10. Verweerder heeft uit het bezwaarschrift, gelezen in samenhang met het primaire besluit, zonder twijfel kunnen afleiden dat er geen aanleiding was voor een andersluidend besluit. Op grond van artikel 7:3, aanhef en onder b, van de Awb heeft verweerder dan ook af kunnen zien van het horen van referent en mevrouw [naam 2] .
Conclusie
11. De rechtbank komt tot de conclusie dat de door eiser gestelde gezinsband niet aannemelijk is geworden. Daarmee is niet voldaan aan de voorwaarden voor verlening van een mvv in het kader van nareis. De aanvraag is terecht afgewezen.
12. Het beroep is ongegrond.
13. Voor een proceskostenveroordeling bestaat geen aanleiding.

Beslissing

De rechtbank verklaart het beroep ongegrond.
Deze uitspraak is gedaan door mr. M.Z.B. Sterk, rechter, in tegenwoordigheid van mr.

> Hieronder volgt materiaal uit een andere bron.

(** X10: saving a non-empty sequence makes exactly one call of
    [Image.save], handing it the normalised frames (all of the maximum
    input width and height), the given durations and loop count 0, and can
    change no path but the target.  If the save succeeds the target holds
    the writer's bytes and one summary line is printed, reporting the
    canvas size and the number of images handed in; if it fails its
    exception escapes and nothing is printed. *)
Theorem save_gif_contract
    (gif_writer : bool → Image → list Image → list Z → Z → WriteResult)
    (images : list Image) (durs : list Z) (path : Path) (w : World)
    (Hne : images ≠ []) :
  ∃ o rest mw mh,
    normalize images = Ok (o :: rest)
    ∧ is_max mw (width <$> images) ∧ is_max mh (height <$> images)
    ∧ Forall (λ f, width f = mw ∧ height f = mh) (o :: rest)
    ∧ length (o :: rest) = length images
    ∧ saves (save_gif gif_writer images durs path w).2
      = saves w ++ [mkSaveCall path o rest durs 0]
    ∧ (∀ q, q ≠ path →
         fs (save_gif gif_writer images durs path w).2 !! q = fs w !! q)
    ∧ match try_save gif_writer (fs w) path o rest durs 0 with
      | SaveOk data =>
          save_gif gif_writer images durs path w
          = (Returned (),
             mkWorld (<[path := Regular data]> (fs w))
               (stdout w ++
                  [summary_line path mw mh (length images) (length data)])
               (saves w ++ [mkSaveCall path o rest durs 0]))
      | SaveErr e after =>
          save_gif gif_writer images durs path w
          = (Raised e,
             mkWorld (partial_alter (λ _, after) path (fs w)) (stdout w)
               (saves w ++ [mkSaveCall path o rest durs 0]))
      end.
Proof.
  destruct (normalize_fmap images Hne) as (mw & mh & Hmw & Hmh & Hn).
  destruct (normalize_one mw mh <$> images) as [|o rest] eqn:Hout.
  { by destruct images. }
  assert (Hdims : Forall (λ f, width f = mw ∧ height f = mh) (o :: rest)).
  { rewrite <- Hout. apply Forall_fmap, Forall_true. intros img. cbn.
    destruct (normalize_one_dims mw mh img) as (? & ? & _). done. }
  assert (Hlen : length (o :: rest) = length images)
    by (by apply normalize_length).
  exists o, rest, mw, mh.
  split; [done|]. split; [done|]. split; [done|]. split; [done|].
  split; [done|].
  pose proof (Forall_inv Hdims) as [Hw Hh]. cbn in Hw, Hh.
  destruct (try_save gif_writer (fs w) path o rest durs 0) as [data|e after] eqn:Hs.
  - rewrite (save_gif_saved gif_writer images durs path w o rest data Hn Hs).
    cbn [snd fs saves]. split; [done|].
    split; [intros q Hq; by apply lookup_insert_ne|].
    cbn [length] in Hlen. by rewrite Hw, Hh, Hlen.
  - rewrite (save_gif_failed gif_writer images durs path w o rest e after Hn Hs).
    cbn [snd fs saves]. split; [done|].
    split; [intros q Hq; by apply lookup_partial_alter_ne|]. done.
Qed.

Lemma save_gif_contract_witness :
  ∃ o rest mw mh,
    normalize [img_small; img_big] = Ok (o :: rest)
    ∧ is_max mw (width <$> [img_small; img_big])
    ∧ is_max mh (height <$> [img_small; img_big])
    ∧ Forall (λ f, width f = mw ∧ height f = mh) (o :: rest)
    ∧ length (o :: rest) = length [img_small; img_big]
    ∧ saves (save_gif sample_writer [img_small; img_big] [100; 200]%Z
               (demo_path []) sample_world).2
      = saves sample_world ++ [mkSaveCall (demo_path []) o rest [100; 200]%Z 0]
    ∧ (∀ q, q ≠ demo_path [] →
         fs (save_gif sample_writer [img_small; img_big] [100; 200]%Z
               (demo_path []) sample_world).2 !! q
         = fs sample_world !! q)
    ∧ match try_save sample_writer (fs sample_world) (demo_path []) o rest
              [100; 200]%Z 0 with
      | SaveOk data =>
          save_gif sample_writer [img_small; img_big] [100; 200]%Z
            (demo_path []) sample_world
          = (Returned (),
             mkWorld (<[demo_path [] := Regular data]> (fs sample_world))
               (stdout sample_world ++
                  [summary_line (demo_path []) mw mh
                     (length [img_small; img_big]) (length data)])
               (saves sample_world
                ++ [mkSaveCall (demo_path []) o rest [100; 200]%Z 0]))
      | SaveErr e after =>
          save_gif sample_writer [img_small; img_big] [100; 200]%Z
            (demo_path []) sample_world
          = (Raised e,
             mkWorld (partial_alter (λ _, after) (demo_path []) (fs sample_world))
               (stdout sample_world)
               (saves sample_world
                ++ [mkSaveCall (demo_path []) o rest [100; 200]%Z 0]))
      end.
Proof.
  apply (save_gif_contract sample_writer [img_small; img_big] [100; 200]%Z
           (demo_path []) sample_world).
  discriminate.
Defined.

Section Runs.
Variable decode_rgba : list byte → Res Decoded.
Variable gif_writer : bool → Image → list Image → list Z → Z → WriteResult.
Variable argv : list Path.

Local Abbreviation run := (main decode_rgba gif_writer argv).

(** Whatever happens, a run can only change the two output paths. *)
Lemma main_changes_only_outputs (w : World) (q : Path) :
  q ≠ demo_path argv → q ≠ worktree_path argv →
  fs (run w).2 !! q = fs w !! q.
Proof.
  intros Hd Hw.
  destruct (main_cases decode_rgba gif_writer argv w)
    as [(l1 & j & l2 & imgs & _ & _ & _ & [[_ ->]|[_ [e ->]]])
       |(imgs1 & o1 & rest1 & _ & _
         & [(e & after & _ & ->)
           |(d1 & o2 & rest2 & _ & _
             & [(e & after & _ & ->)|(d2 & _ & ->)])])];
    cbn [snd fs]; try done.
  - by rewrite lookup_partial_alter_ne.
  - by rewrite lookup_partial_alter_ne, lookup_insert_ne.
  - by rewrite !lookup_insert_ne.
Qed.

Lemma main_keeps_frames (w : World) (i : Z) :
  fs (run w).2 !! frame_path argv i = fs w !! frame_path argv i.
Proof.
  apply main_changes_only_outputs.
  - intros Heq. symmetry in Heq. revert Heq.
    apply frame_path_not_output. by left.
  - intros Heq. symmetry in Heq. revert Heq.
    apply frame_path_not_output. by right.
Qed.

A.S. Hamans, griffier. De beslissing is in het openbaar uitgesproken op 7 februari 2019.
griffier
rechter
Afschrift verzonden aan partijen op:

Rechtsmiddel

Tegen deze uitspraak kan binnen vier weken na de dag van verzending daarvan hoger beroep worden ingesteld bij de Afdeling bestuursrechtspraak van de Raad van State.

Voetnoten

1.Bijvoorbeeld de uitspraak van de Afdeling bestuursrechtspraak van de Raad van State van 24 januari 2019, ECLI:NL:RVS:2019:201.